→ **DATA PROVIDED**:
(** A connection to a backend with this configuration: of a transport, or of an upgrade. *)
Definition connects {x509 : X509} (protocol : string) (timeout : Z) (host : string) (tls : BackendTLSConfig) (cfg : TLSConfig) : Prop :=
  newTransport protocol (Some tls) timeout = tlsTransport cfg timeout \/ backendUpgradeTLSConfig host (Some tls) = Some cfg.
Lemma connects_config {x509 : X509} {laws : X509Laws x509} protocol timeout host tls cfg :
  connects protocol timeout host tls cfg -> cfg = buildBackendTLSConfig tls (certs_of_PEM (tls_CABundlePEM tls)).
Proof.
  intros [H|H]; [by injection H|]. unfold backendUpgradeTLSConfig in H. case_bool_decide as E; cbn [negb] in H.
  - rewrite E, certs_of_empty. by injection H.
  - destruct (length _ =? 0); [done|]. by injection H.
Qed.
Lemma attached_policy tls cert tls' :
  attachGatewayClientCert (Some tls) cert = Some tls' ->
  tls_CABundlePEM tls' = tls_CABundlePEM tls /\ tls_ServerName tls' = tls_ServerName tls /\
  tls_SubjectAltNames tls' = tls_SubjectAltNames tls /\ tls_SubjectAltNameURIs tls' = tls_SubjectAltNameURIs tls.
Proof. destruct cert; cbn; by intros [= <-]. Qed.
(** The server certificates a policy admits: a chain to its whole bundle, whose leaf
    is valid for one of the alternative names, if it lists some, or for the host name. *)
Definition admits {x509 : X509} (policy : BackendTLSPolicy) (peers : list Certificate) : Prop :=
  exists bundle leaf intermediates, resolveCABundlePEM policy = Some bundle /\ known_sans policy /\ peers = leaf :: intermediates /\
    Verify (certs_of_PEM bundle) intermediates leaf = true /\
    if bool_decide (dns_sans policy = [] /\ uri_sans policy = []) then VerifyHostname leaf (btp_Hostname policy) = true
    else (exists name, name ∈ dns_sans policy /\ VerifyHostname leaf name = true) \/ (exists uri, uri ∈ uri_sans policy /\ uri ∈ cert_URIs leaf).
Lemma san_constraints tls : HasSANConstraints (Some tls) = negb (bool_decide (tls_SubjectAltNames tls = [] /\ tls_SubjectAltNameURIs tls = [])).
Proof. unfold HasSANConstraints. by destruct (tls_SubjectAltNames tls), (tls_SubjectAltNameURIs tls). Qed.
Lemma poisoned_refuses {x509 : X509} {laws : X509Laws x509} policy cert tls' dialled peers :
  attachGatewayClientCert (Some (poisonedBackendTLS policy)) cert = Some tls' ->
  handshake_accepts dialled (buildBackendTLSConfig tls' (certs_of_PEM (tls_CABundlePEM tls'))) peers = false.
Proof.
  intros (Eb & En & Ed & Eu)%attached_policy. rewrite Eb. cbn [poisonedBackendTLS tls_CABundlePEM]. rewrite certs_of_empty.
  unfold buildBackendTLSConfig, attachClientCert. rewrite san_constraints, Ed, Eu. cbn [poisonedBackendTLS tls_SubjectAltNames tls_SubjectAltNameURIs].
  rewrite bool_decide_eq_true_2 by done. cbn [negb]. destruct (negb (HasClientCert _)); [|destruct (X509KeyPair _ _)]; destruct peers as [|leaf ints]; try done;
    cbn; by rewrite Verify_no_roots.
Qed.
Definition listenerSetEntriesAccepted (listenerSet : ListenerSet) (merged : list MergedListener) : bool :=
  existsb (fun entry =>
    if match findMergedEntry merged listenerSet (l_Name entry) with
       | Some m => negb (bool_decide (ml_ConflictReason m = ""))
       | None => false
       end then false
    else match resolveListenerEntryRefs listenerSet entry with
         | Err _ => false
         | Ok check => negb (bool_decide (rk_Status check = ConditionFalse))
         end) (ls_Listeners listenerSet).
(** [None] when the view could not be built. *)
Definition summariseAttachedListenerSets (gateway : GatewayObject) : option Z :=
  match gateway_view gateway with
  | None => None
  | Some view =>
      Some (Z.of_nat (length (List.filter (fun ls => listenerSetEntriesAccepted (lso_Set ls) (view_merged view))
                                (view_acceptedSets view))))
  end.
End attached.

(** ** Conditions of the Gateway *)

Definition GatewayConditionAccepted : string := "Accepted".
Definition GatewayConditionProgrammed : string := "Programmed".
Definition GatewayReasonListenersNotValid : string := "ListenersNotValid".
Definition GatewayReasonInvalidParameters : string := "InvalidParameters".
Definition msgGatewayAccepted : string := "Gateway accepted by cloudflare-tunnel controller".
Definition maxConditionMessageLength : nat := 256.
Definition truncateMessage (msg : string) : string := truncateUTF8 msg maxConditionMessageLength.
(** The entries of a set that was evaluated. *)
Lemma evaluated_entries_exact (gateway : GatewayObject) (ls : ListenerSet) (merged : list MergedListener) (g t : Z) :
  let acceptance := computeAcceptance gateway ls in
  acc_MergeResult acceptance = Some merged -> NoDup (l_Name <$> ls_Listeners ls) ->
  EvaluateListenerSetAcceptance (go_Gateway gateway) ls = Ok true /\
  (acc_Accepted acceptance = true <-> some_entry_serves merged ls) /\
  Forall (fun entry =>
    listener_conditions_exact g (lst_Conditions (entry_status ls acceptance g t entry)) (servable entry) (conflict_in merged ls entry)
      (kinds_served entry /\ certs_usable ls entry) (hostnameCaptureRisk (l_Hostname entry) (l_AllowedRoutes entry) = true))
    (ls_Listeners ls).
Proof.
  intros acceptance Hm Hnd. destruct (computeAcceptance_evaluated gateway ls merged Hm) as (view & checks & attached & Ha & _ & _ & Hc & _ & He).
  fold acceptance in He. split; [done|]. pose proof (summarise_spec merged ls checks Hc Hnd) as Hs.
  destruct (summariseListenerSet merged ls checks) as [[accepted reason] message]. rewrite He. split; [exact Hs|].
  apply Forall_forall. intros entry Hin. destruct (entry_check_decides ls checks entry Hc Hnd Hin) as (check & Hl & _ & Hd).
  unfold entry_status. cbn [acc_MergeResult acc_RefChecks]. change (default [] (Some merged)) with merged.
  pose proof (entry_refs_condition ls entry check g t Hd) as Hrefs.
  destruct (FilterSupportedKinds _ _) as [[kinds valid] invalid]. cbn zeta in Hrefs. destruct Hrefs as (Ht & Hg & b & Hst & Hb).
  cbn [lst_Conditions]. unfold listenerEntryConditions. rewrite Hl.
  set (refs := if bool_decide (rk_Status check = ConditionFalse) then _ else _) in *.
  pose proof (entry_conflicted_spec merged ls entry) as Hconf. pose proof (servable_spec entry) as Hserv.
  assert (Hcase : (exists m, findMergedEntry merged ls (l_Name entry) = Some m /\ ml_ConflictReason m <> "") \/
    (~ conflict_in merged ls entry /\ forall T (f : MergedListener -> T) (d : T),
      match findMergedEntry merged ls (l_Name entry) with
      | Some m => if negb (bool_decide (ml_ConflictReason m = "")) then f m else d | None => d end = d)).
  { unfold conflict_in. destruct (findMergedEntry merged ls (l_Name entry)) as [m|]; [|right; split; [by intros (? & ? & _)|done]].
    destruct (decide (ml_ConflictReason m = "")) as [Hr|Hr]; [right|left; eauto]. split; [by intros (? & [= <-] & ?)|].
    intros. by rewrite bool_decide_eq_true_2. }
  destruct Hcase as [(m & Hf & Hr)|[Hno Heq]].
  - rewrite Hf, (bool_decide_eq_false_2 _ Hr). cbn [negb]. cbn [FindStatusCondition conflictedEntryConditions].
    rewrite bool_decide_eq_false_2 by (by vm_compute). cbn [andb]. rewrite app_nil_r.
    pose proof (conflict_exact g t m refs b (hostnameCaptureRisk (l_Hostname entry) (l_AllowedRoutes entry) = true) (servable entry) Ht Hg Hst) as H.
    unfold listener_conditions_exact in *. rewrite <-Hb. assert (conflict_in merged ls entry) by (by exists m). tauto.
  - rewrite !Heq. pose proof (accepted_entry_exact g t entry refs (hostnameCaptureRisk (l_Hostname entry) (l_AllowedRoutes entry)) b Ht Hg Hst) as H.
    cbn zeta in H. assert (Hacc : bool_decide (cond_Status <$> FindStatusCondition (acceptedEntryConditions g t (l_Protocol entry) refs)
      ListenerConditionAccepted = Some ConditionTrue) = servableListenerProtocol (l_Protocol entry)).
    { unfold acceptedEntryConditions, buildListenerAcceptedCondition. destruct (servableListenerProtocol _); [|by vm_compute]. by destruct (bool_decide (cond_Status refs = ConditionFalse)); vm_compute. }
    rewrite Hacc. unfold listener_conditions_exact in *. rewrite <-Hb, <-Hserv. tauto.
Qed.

→ **AIM OF THE TASK**: Across the whole listing above, determine how many lines hold the word "intermediates". Only that number is wanted.

→ **EXPECTED ANSWER**: 2